Items listed in a dataset:
(* ===== verification/FixedBuffer.v ===== *)
(** * A buffer that is filled and read once (basic/fixed_buffer.h)

    [FixedBuffer<N>]: bytes are appended behind [tail_] and read from [head_].
    The positions are [size_t], so the sum in [peek] wraps around.
    [shrink_to_fit] calls a function that does not exist ([memove]); a program
    that uses it does not compile, and it is left out. *)

From S2P Require Import Prelude.
Local Open Scope Z_scope.

Section fixed.
Context {byte : Type} (zero : byte) (N : nat).

Record fixed_buffer := Fixed { fx_head : Z; fx_tail : Z; fx_data : list byte }.

(** [fresh] is what the storage holds. *)
Definition fixed_create (fresh : list byte) : fixed_buffer := Fixed 0 0 (<[0%nat := zero]> fresh).

Definition fixed_length (b : fixed_buffer) : Z := wrap 64 (fx_tail b - fx_head b).
Definition fixed_empty (b : fixed_buffer) : bool := fx_head b =? fx_tail b.
Definition fixed_remaining (b : fixed_buffer) : Z := wrap 64 (Z.of_nat N - fx_tail b).

(** The new position, or null. *)
Definition fixed_peek (off : Z) (b : fixed_buffer) : option Z * fixed_buffer :=
  let pos := wrap 64 (fx_head b + off) in
  if fx_tail b <? pos then (None, b) else (Some pos, Fixed pos (fx_tail b) (fx_data b)).

Definition fixed_append (data : option (list byte)) (b : fixed_buffer) : res (bool * fixed_buffer) :=
  match data with
  | None => mret (false, b)
  | Some data =>
      if fixed_remaining b <? Z.of_nat (length data) then mret (false, b)
      else
        d ← memcpy (fx_data b) (Z.to_nat (fx_tail b)) data;
        mret (true, Fixed (fx_head b) (fx_tail b + Z.of_nat (length data)) d)
  end.

(** Copying: [data_] is copied whole. *)
Definition fixed_copy (rhs : fixed_buffer) : fixed_buffer := Fixed (fx_head rhs) (fx_tail rhs) (fx_data rhs).

(** The calls of a client, and their answers. *)
Inductive fixed_op := FAppend (data : option (list byte)) | FPeek (off : Z).
Inductive fixed_answer := AAppend (ok : bool) | APeek (rest : option (list byte)).

(** [peek] answers a pointer: the bytes from there to [tail_]. *)
Definition fixed_step (op : fixed_op) (b : fixed_buffer) : res (fixed_answer * fixed_buffer) :=
  match op with
  | FAppend data => '(ok, b) ← fixed_append data b; mret (AAppend ok, b)
  | FPeek off =>
      match fixed_peek off b with
      | (None, b) => mret (APeek None, b)
      | (Some _, b) =>
          s ← memread (fx_data b) (Z.to_nat (fx_head b)) (Z.to_nat (fixed_length b));
          mret (APeek (Some s), b)
      end
  end.

Fixpoint fixed_run (ops : list fixed_op) (b : fixed_buffer) : res (list fixed_answer * fixed_buffer) :=
  match ops with
  | [] => mret ([], b)
  | op :: ops => '(a, b) ← fixed_step op b; '(l, b) ← fixed_run ops b; mret (a :: l, b)
  end.

(** ** Specification *)

(** A tape: everything that was ever accepted, and the place of the reader,
    which moves by [off] modulo [2^64], backwards too. *)
Definition tape_step (op : fixed_op) (t : list byte * Z) : fixed_answer * (list byte * Z) :=
  let '(all, pos) := t in
  match op with
  | FAppend None => (AAppend false, t)
  | FAppend (Some data) =>
      if decide (length all + length data ≤ N)%nat then (AAppend true, (all ++ data, pos))
      else (AAppend false, t)
  | FPeek off =>
      let pos' := (pos + off) mod 2 ^ 64 in
      if decide (pos' ≤ Z.of_nat (length all)) then (APeek (Some (drop (Z.to_nat pos') all)), (all, pos'))
      else (APeek None, t)
  end.

Fixpoint tape_run (ops : list fixed_op) (t : list byte * Z) : list fixed_answer * (list byte * Z) :=
  match ops with
  | [] => ([], t)
  | op :: ops => let '(a, t) := tape_step op t in let '(l, t) := tape_run ops t in (a :: l, t)
  end.

(** The buffer holds the tape. *)
Record holds_tape (b : fixed_buffer) (t : list byte * Z) : Prop := {
  ht_data : length (fx_data b) = N;
  ht_tail : fx_tail b = Z.of_nat (length t.1) ∧ (length t.1 ≤ N)%nat;
  ht_head : fx_head b = t.2 ∧ 0 ≤ t.2 ≤ fx_tail b;
  ht_bytes : take (length t.1) (fx_data b) = t.1
}.

(** ** Lemmas *)

Context (HN : Z.of_nat N < 2 ^ 64).

Lemma append_refines data b t : holds_tape b t →
  ∃ b', fixed_step (FAppend data) b = Ok ((tape_step (FAppend data) t).1, b') ∧
    holds_tape b' (tape_step (FAppend data) t).2.
Proof.
  intros [Hd [Ht Hle] Hh Hb]. destruct t as [all pos]. cbn in *. unfold fixed_step, fixed_append.
  destruct data as [data|]; [|eexists; split; [done|]; by split].
  unfold fixed_remaining. rewrite Ht, wrap_small by lia. destruct (decide _) as [Hf|Hf].
  - rewrite (proj2 (Z.ltb_ge _ _)) by lia. rewrite Nat2Z.id.
    rewrite (proj2 (memcpy_Ok _ _ _ _)) by (split; [lia|done]). eexists. split; [done|].
    split; cbn; [by rewrite length_inserts|rewrite length_app; lia|lia|].
    by rewrite length_app, take_list_inserts, Hb by lia.
  - rewrite (proj2 (Z.ltb_lt _ _)) by lia. eexists. split; [done|]. split; cbn; [done|lia|lia|done].
Qed.

Lemma peek_refines off b t : holds_tape b t →
  ∃ b', fixed_step (FPeek off) b = Ok ((tape_step (FPeek off) t).1, b') ∧
    holds_tape b' (tape_step (FPeek off) t).2.
Proof.
  intros [Hd [Ht Hle] [Hh Hp] Hb]. destruct t as [all pos]. cbn in *. unfold fixed_step, fixed_peek.
  rewrite Hh. change (wrap 64 (pos + off)) with ((pos + off) mod 2 ^ 64).
  pose proof (Z.mod_pos_bound (pos + off) (2 ^ 64) ltac:(lia)) as Hm.
  set (pos' := (pos + off) mod 2 ^ 64) in *. destruct (decide _) as [Hf|Hf].
  - rewrite (proj2 (Z.ltb_ge _ _)) by lia. unfold fixed_length. cbn. rewrite wrap_small by lia.
    assert (Hr : memread (fx_data b) (Z.to_nat pos') (Z.to_nat (fx_tail b - pos')) = Ok (drop (Z.to_nat pos') all)).
    { apply memread_Ok. split; [lia|]. rewrite <- Hb at 1. rewrite skipn_firstn_comm. f_equal. lia. }
    rewrite Hr. eexists. split; [done|]. split; cbn; [done|lia|lia|done].
  - rewrite (proj2 (Z.ltb_lt _ _)) by lia. eexists. split; [done|]. by split.
Qed.

Lemma fixed_simulation ops b t : holds_tape b t →
  ∃ b', fixed_run ops b = Ok ((tape_run ops t).1, b') ∧ holds_tape b' (tape_run ops t).2.
Proof.
  revert b t. induction ops as [|op ops IH]; intros b t H; [by exists b|].
  assert (Hs : ∃ b', fixed_step op b = Ok ((tape_step op t).1, b') ∧ holds_tape b' (tape_step op t).2)
    by (destruct op; [by apply append_refines|by apply peek_refines]).
  destruct Hs as (b1 & Hs & H1). cbn [fixed_run tape_run]. rewrite Hs.
  destruct (tape_step op t) as [a t1]. cbn in *. destruct (IH _ _ H1) as (b2 & -> & H2).
  destruct (tape_run ops t1) as [l t2]. by exists b2.
Qed.

Lemma create_holds fresh : length fresh = N → holds_tape (fixed_create fresh) ([], 0).
Proof. intros Hf. split; cbn; [by rewrite length_insert|lia|lia|done]. Qed.

End fixed.
Arguments fixed_op : clear implicits.
Arguments fixed_answer : clear implicits.

(** ** Properties *)

(** any calls of [append] and [peek] answer what a tape answers: bytes are
    read in the order they came and none is written outside the storage; what
    was read is never made room of, so no more than [N] bytes are accepted in
    the life of a buffer; and an offset close to [2^64] moves the reader back. *)
Theorem fixed_buffer_refines_tape {byte} (zero : byte) N fresh ops :
  Z.of_nat N < 2 ^ 64 → length fresh = N →
  ∃ b, fixed_run N ops (fixed_create zero fresh) = Ok ((tape_run N ops ([], 0)).1, b) ∧
    holds_tape N b (tape_run N ops ([], 0)).2 ∧
    fixed_remaining N b = Z.of_nat N - Z.of_nat (length (tape_run N ops ([], 0)).2.1) ∧
    ∀ k, 0 < k ≤ fx_head b → (fixed_peek (2 ^ 64 - k) b).1 = Some (fx_head b - k).
Proof.
  intros HN Hf. destruct (fixed_simulation N HN ops _ _ (create_holds zero N fresh Hf)) as (b & Hr & H).
  exists b. split; [done|]. split; [done|]. destruct H as [Hd [Ht Hle] [Hh Hp] Hb]. split.
  - unfold fixed_remaining. rewrite Ht, wrap_small by lia. done.
  - intros k Hk. unfold fixed_peek. assert (wrap 64 (fx_head b + (2 ^ 64 - k)) = fx_head b - k) as ->.
    { unfold wrap. symmetry. apply (Z.mod_unique _ _ 1); lia. }
    by rewrite (proj2 (Z.ltb_ge _ _)) by lia.
Qed.

(** ** Witnesses *)

Lemma fixed_buffer_refines_tape_witness : ∃ b,
  fixed_run 4 [FAppend (Some [1; 2; 3]); FPeek 2; FAppend (Some [4; 5]); FPeek (2 ^ 64 - 1)]
    (fixed_create 0 [9; 9; 9; 9])
  = Ok ([AAppend true; APeek (Some [3]); AAppend false; APeek (Some [2; 3])], b).
Proof.
  destruct (fixed_buffer_refines_tape 0 4 [9; 9; 9; 9]
    [FAppend (Some [1; 2; 3]); FPeek 2; FAppend (Some [4; 5]); FPeek (2 ^ 64 - 1)]) as (b & H & _);
    [lia|reflexivity|]. exists b. exact H.
Defined.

> _Action item_: Using the entries above, return exactly the lines from the line with "None => mret (false, b)" to the line with "(** ** Specification *)", counting both of those lines.

> _Exercise result_:
  | None => mret (false, b)
  | Some data =>
      if fixed_remaining b <? Z.of_nat (length data) then mret (false, b)
      else
        d ← memcpy (fx_data b) (Z.to_nat (fx_tail b)) data;
        mret (true, Fixed (fx_head b) (fx_tail b + Z.of_nat (length data)) d)
  end.

(** Copying: [data_] is copied whole. *)
Definition fixed_copy (rhs : fixed_buffer) : fixed_buffer := Fixed (fx_head rhs) (fx_tail rhs) (fx_data rhs).

(** The calls of a client, and their answers. *)
Inductive fixed_op := FAppend (data : option (list byte)) | FPeek (off : Z).
Inductive fixed_answer := AAppend (ok : bool) | APeek (rest : option (list byte)).

(** [peek] answers a pointer: the bytes from there to [tail_]. *)
Definition fixed_step (op : fixed_op) (b : fixed_buffer) : res (fixed_answer * fixed_buffer) :=
  match op with
  | FAppend data => '(ok, b) ← fixed_append data b; mret (AAppend ok, b)
  | FPeek off =>
      match fixed_peek off b with
      | (None, b) => mret (APeek None, b)
      | (Some _, b) =>
          s ← memread (fx_data b) (Z.to_nat (fx_head b)) (Z.to_nat (fixed_length b));
          mret (APeek (Some s), b)
      end
  end.

Fixpoint fixed_run (ops : list fixed_op) (b : fixed_buffer) : res (list fixed_answer * fixed_buffer) :=
  match ops with
  | [] => mret ([], b)
  | op :: ops => '(a, b) ← fixed_step op b; '(l, b) ← fixed_run ops b; mret (a :: l, b)
  end.

(** ** Specification *)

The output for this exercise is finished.